カレーなどの辛い料理にふんだんに使われているのがスパイスです。唐辛子やコショウを始めクミン、ターメリックなど、辛さを感じるスパイスには発汗作用があります。すごく辛いカレーを食べて汗がだくだくという経験がある方も多いでしょう。発汗作用は、スパイスの辛み成分が味覚や嗅覚などの神経組織や内臓組織を刺激することによって起こる生理現象です。汗が出れば、その汗が皮膚の体温を奪って蒸発していくので、やがて体の表面温度が下がり涼しさを感じるのです。

ピリッとした辛さには食欲増進効果もある

辛み成分の効果は発汗作用だけでなく、食欲を増進させる効果もあります。これはスパイスの辛み成分が胃液の分泌を増やすことによるものです。カレーの香りをかいだだけで、食欲が出てくるなんていう方もいるのではないでしょうか。スパイスの効いた料理は、夏バテ気味で弱った胃にもピッタリです。モリモリ食べて夏バテを撃退しましょう。

もちろん和食でも辛みを利かせればOK

香辛料にはいろいろな種類があり、辛みを感じる香辛料もいろいろです。エスニック料理が苦手という方は、和食で辛みを工夫してみるのもいいでしょう。
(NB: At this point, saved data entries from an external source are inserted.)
Lemma save_get_upstream_account ua s upstreamID slot :
  representable (ua_CreatedAt ua) →
  GetUpstreamAccountBySlot upstreamID slot (SaveUpstreamAccount ua s).2 =
    if decide ((upstreamID, slot) = (ua_UpstreamID ua, ua_Slot ua))
    then Ok (Some (MkUpstreamAccount upstreamID "" slot (ua_AccountURL ua) (ua_PrivateKey ua)
                     (to_second (ua_CreatedAt ua))))
    else GetUpstreamAccountBySlot upstreamID slot s.
Proof.
  intros Ht. unfold GetUpstreamAccountBySlot. simpl. case_decide as Hk.
  - rewrite Hk, lookup_insert_eq. simpl. unfold scanUpstreamAccount. simpl.
    by rewrite parse_created_format.
  - by rewrite lookup_insert_ne.
Qed.

(** ** Resource mappings *)

(** Some row a query returns first: one that satisfies its condition. *)
Lemma select_head_some `{RowOrder} p s m :
  head (select_resources p s) = Some m →
  ∃ i r, resource_map s !! i = Some r ∧ p r = true ∧ m = scanResource i r.
Proof.
  intros Hm. assert (m ∈ select_resources p s) as Hin.
  { destruct (select_resources p s); simplify_eq/=. left. }
  apply list_elem_of_fmap in Hin as ([i r] & -> & Hin).
  rewrite row_order_perm in Hin. apply list_elem_of_filter in Hin as [Hp Hin].
  apply elem_of_map_to_list in Hin. eauto.
Qed.

Lemma select_head_none `{RowOrder} p s :
  head (select_resources p s) = None ↔ ∀ i r, resource_map s !! i = Some r → p r = false.
Proof.
  rewrite head_None. unfold select_resources. split.
  - intros Hnil%fmap_nil_inv i r Hi. destruct (p r) eqn:Hp; [|done]. exfalso.
    assert ((i, r) ∈ row_order (filter (λ kv, p kv.2 = true) (map_to_list (resource_map s)))) as Hin.
    { rewrite row_order_perm. apply list_elem_of_filter. by rewrite elem_of_map_to_list. }
    rewrite Hnil in Hin. inversion Hin.
  - intros Hall. apply elem_of_nil_inv. intros m Hin.
    apply list_elem_of_fmap in Hin as ([i r] & -> & Hin). rewrite row_order_perm in Hin. apply list_elem_of_filter in Hin as [Hp Hin].
    apply elem_of_map_to_list in Hin. simpl in Hp. by rewrite (Hall i r) in Hp.
Qed.

(** A query whose condition picks one row returns it, in every row order. *)
Lemma select_head_unique `{RowOrder} p s i r :
  resource_map s !! i = Some r → p r = true →
  (∀ j q, resource_map s !! j = Some q → p q = true → j = i) →
  head (select_resources p s) = Some (scanResource i r).
Proof.
  intros Hi Hp Huniq. destruct (head (select_resources p s)) as [m|] eqn:Hm.
  - apply select_head_some in Hm as (j & q & Hj & Hq & ->).
    rewrite (Huniq j q Hj Hq) in Hj |- *. by simplify_eq.
  - rewrite select_head_none in Hm. by rewrite (Hm i r) in Hp.
Qed.

Lemma index_hit_true oid url r :
  index_hit oid url r = true ↔ rr_order_id r = oid ∧ rr_upstream_url r = url.
Proof. unfold index_hit. by simp_bool. Qed.

Lemma scoped_lookup `{RowOrder} s i r :
  store_wf s → resource_map s !! i = Some r →
  GetResourceByUpstreamURLAndOrder (rr_upstream_url r) (rr_order_id r) s =
    Ok (Some (scanResource i r)).
Proof.
  intros Hs Hi. unfold GetResourceByUpstreamURLAndOrder. f_equal.
  apply select_head_unique; [done|by apply index_hit_true|].
  intros j q Hj [Ho Hu]%index_hit_true. by apply (wf_resource_index s Hs j i q r).
Qed.

(** Mapping an upstream URL under an order is idempotent and the first
    mapping wins. After [SaveResource] with a fresh gateway ID for an existing order, the
    scoped lookup returns the mapping that was there before, or else the new one,
    whatever the order in which the engine returns rows. *)
Theorem save_resource_first_wins `{RowOrder} r s :
  store_wf s → GetResource (rm_GatewayID r) s = Ok None →
  is_Some (orders s !! rm_OrderID r) →
  let '(res, s') := SaveResource r s in
  res = Ok tt ∧
  GetResourceByUpstreamURLAndOrder (rm_UpstreamURL r) (rm_OrderID r) s' =
    match GetResourceByUpstreamURLAndOrder (rm_UpstreamURL r) (rm_OrderID r) s with
    | Ok (Some old) => Ok (Some old)
    | _ => Ok (Some (MkResourceMap (rm_GatewayID r) (rm_ResourceType r) (rm_OrderID r)
                       (rm_UpstreamURL r) ""))
    end.
Proof.
  intros Hs Hfresh [o Ho]. unfold SaveResource.
  destruct (resource_map s !! rm_GatewayID r) eqn:Hid; [unfold GetResource in Hfresh; by rewrite Hid in Hfresh|].
  destruct (index_conflict _ _ s) eqn:Hc.
  - apply index_conflict_true in Hc as (i & q & Hq & <- & <-).
    by rewrite (scoped_lookup s i q).
  - rewrite Ho. split; [done|].
    assert (GetResourceByUpstreamURLAndOrder (rm_UpstreamURL r) (rm_OrderID r) s = Ok None) as ->.
    { unfold GetResourceByUpstreamURLAndOrder. f_equal. apply select_head_none.
      intros i q Hq. apply not_true_iff_false. intros [Hoq Huq]%index_hit_true.
      rewrite index_conflict_false in Hc. eauto. }
    set (row := MkResourceRow (rm_ResourceType r) (rm_OrderID r) (rm_UpstreamURL r) None).
    apply (scoped_lookup (with_resources (<[rm_GatewayID r := row]>) s) (rm_GatewayID r) row).
    + apply wf_insert_resource; simpl; eauto.
    + apply lookup_insert_eq.
Qed.

(** The authorizations listed for an order are exactly its authz
    mappings, each once. *)
Theorem authz_resources_spec `{RowOrder} oid s :
  ∃ l, GetAuthzResourcesByOrderID oid s = Ok l ∧ NoDup (rm_GatewayID <$> l) ∧
  ∀ m, m ∈ l ↔ GetResource (rm_GatewayID m) s = Ok (Some m) ∧
               rm_OrderID m = oid ∧ rm_ResourceType m = ResourceTypeAuthz.
Proof.
  eexists. split; [done|]. split.
  - unfold select_resources. rewrite <- list_fmap_compose.
    rewrite (list_fmap_ext _ fst) by (by intros ? [] ?).
    rewrite row_order_perm. generalize (NoDup_fst_map_to_list (resource_map s)).
    generalize (map_to_list (resource_map s)). intros l. induction l as [|[i r] l IH]; simpl; [done|].
    rewrite NoDup_cons. intros [Hnin Hnd]. rewrite filter_cons. case_decide; [|by apply IH].
    simpl. apply NoDup_cons. split; [|by apply IH]. contradict Hnin.
    apply list_elem_of_fmap in Hnin as (kv & Heq & [_ Hin]%list_elem_of_filter).
    apply list_elem_of_fmap. eauto.
  - intros m. unfold select_resources, GetResource. rewrite list_elem_of_fmap. split.
    + intros ([i r] & -> & Hin). rewrite row_order_perm in Hin.
      apply list_elem_of_filter in Hin as [Hp Hin]. apply elem_of_map_to_list in Hin.
      simpl in *. simp_bool. rewrite Hin. naive_solver.
    + intros (Hg & Ho & Ht). destruct (resource_map s !! rm_GatewayID m) as [r|] eqn:Hr; [|done].
      injection Hg as Hg. exists (rm_GatewayID m, r). split; [done|].
      rewrite row_order_perm. apply list_elem_of_filter. rewrite elem_of_map_to_list. simpl.
      split; [|done]. rewrite <- Hg in Ho, Ht. simpl in Ho, Ht. rewrite Ho, Ht. simp_bool. done.
Qed.

(** ** The theorems at concrete inputs *)

(** [time.Time.String] of a UTC instant, without the fraction. *)
Definition go_time_string (t : time) : string :=
  date_text (day_of t) (String " " (clock_text (unix_seconds t mod 86400) " +0000 UTC")).
Definition go_driver : SQLDriver := {| bind_time := go_time_string |}.
Lemma go_driver_laws : @SQLDriverLaws go_driver.
Proof. split. intros t _. by eexists. Qed.
Definition table_order : RowOrder := {| row_order l := l; row_order_perm l := reflexivity l |}.

Definition ex_now : time := (1750000000 * second)%Z.
Definition ex_account : Account :=
  MkAccount "thumb1" "{}" KeyTypeECDSA ["mailto:a@b.c"; "x<y"] AccountStatusValid ex_now.
Definition ex_order : Order :=
  MkOrder "order1" "thumb1" "le" 0 "https://ca/order/1" OrderStatusPending "[]" "" "" ex_now ex_now.
Definition ex_resource (id : string) : ResourceMap :=
  MkResourceMap id ResourceTypeAuthz "order1" "https://ca/authz/9" "".
Definition ex_ops : list store_op := [OpSaveAccount ex_account; OpSaveOrder ex_order].
Definition ex_store : Store := run_all (H := go_driver) ex_ops empty_store.

Lemma ex_representable : representable ex_now.
Proof. split; vm_compute; congruence. Qed.
Lemma ex_expiry_representable : representable (ex_now + nonceTTL)%Z.
Proof. split; vm_compute; congruence. Qed.
#[export] Hint Resolve ex_representable ex_expiry_representable : gateway.

Lemma ex_store_wf : store_wf ex_store.
Proof.
  apply run_wf; [apply run_wf; [apply empty_store_wf|]|]; repeat constructor; apply ex_representable.
Qed.

Lemma run_all_store_wf_witness :
  store_wf (@run_all go_driver
    [OpSaveResource (ex_resource "r1"); OpSaveResource (ex_resource "r2")] ex_store).
Proof. apply (@run_all_store_wf go_driver); [apply ex_store_wf|repeat constructor]. Defined.

Lemma prune_exact_witness :
  let s := with_nonces (<["n1" := format_rfc3339 ex_now]>) empty_store in
  nonces (@PruneExpiredNonces go_driver (ex_now + 86400 * second)%Z s).2 !! "n1" = None.
Proof.
  intros s. rewrite (@prune_exact go_driver go_driver_laws s _ "n1" ex_now).
  - reflexivity.
  - reflexivity.
  - apply ex_representable.
  - split; vm_compute; congruence.
Defined.

Lemma nonce_accepted_witness :
  exists s', IssueNonce (Some "0123456789abcdef") ex_now ex_store = (Ok "MDEyMzQ1Njc4OWFiY2RlZg", s') ∧
  (ConsumeNonce "MDEyMzQ1Njc4OWFiY2RlZg" (ex_now + second)%Z
     (@run_all go_driver [OpConsumeNonce "other" ex_now; OpPrune ex_now] s')).1 = Ok tt.
Proof.
  eexists. split; [reflexivity|].
  pose proof (@nonce_accepted go_driver go_driver_laws "0123456789abcdef" ex_now ex_store
    [OpConsumeNonce "other" ex_now; OpPrune ex_now] (ex_now + second)%Z
    "MDEyMzQ1Njc4OWFiY2RlZg" _ eq_refl) as H.
  destruct (ConsumeNonce _ _ _) as [r s'']. destruct H as [-> _].
  - apply ex_expiry_representable.
  - constructor; [simpl; congruence|]. constructor; [|constructor].
    split; [apply ex_representable|vm_compute; congruence].
  - reflexivity.
Defined.

Lemma save_get_account_witness :
  GetAccount "thumb1" (SaveAccount ex_account empty_store).2 = Ok (Some ex_account).
Proof.
  rewrite (save_get_account ex_account empty_store "thumb1"); [reflexivity|apply ex_representable].
Defined.

Lemma save_get_order_witness :
  GetOrder "order1" (SaveOrder ex_order ex_store).2 = Ok (Some ex_order).
Proof.
  pose proof (save_get_order ex_order ex_store ex_representable ex_representable) as H.
  destruct (SaveOrder ex_order ex_store) as [r s']. destruct H as (_ & H & _). exact H.
Defined.

Lemma update_order_status_spec_witness :
  (UpdateOrderStatus "order1" OrderStatusValid ex_now ex_store).1 = Ok tt.
Proof.
  pose proof (update_order_status_spec "order1" OrderStatusValid ex_now ex_store ex_representable) as H.
  destruct (UpdateOrderStatus _ _ _ _) as [r s']. destruct H as [-> _]. reflexivity.
Defined.

Lemma save_resource_first_wins_witness :
  (SaveResource (ex_resource "r1") ex_store).1 = Ok tt.
Proof.
  pose proof (@save_resource_first_wins table_order (ex_resource "r1") ex_store ex_store_wf) as H.
  destruct (SaveResource _ _) as [r s']. destruct H as [-> _]; [reflexivity|by eexists|reflexivity].
Defined.

(** An expired nonce of the same day survives pruning. *)
Lemma expired_nonce_survives_pruning :
  let s := with_nonces (<["n1" := format_rfc3339 ex_now]>) empty_store in
  nonces (@PruneExpiredNonces go_driver (ex_now + 3600 * second)%Z s).2 !! "n1" =
    Some (format_rfc3339 ex_now).
Proof. vm_compute. reflexivity. Qed.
和食に合うスパイスは、唐辛子、ショウガ、山椒などです。みそ汁に唐辛子を入れてみたり、鶏肉を山椒とコショウで焼いてみても暑さ対策にバッチリです。ショウガには血流をアップする効果もあるので、疲労回復にもオススメ。ソーメンを食べたい時も、あえて鷹の爪をたっぷり使ったペペロンチーノなどはいかがでしょうか。

暑い夏にピッタリのスパイス料理ですが、香辛料の成分は胃や小腸で吸収されやすいので、摂りすぎは禁物です。ほどほどを心掛けて、暑い夏を乗り切りましょう。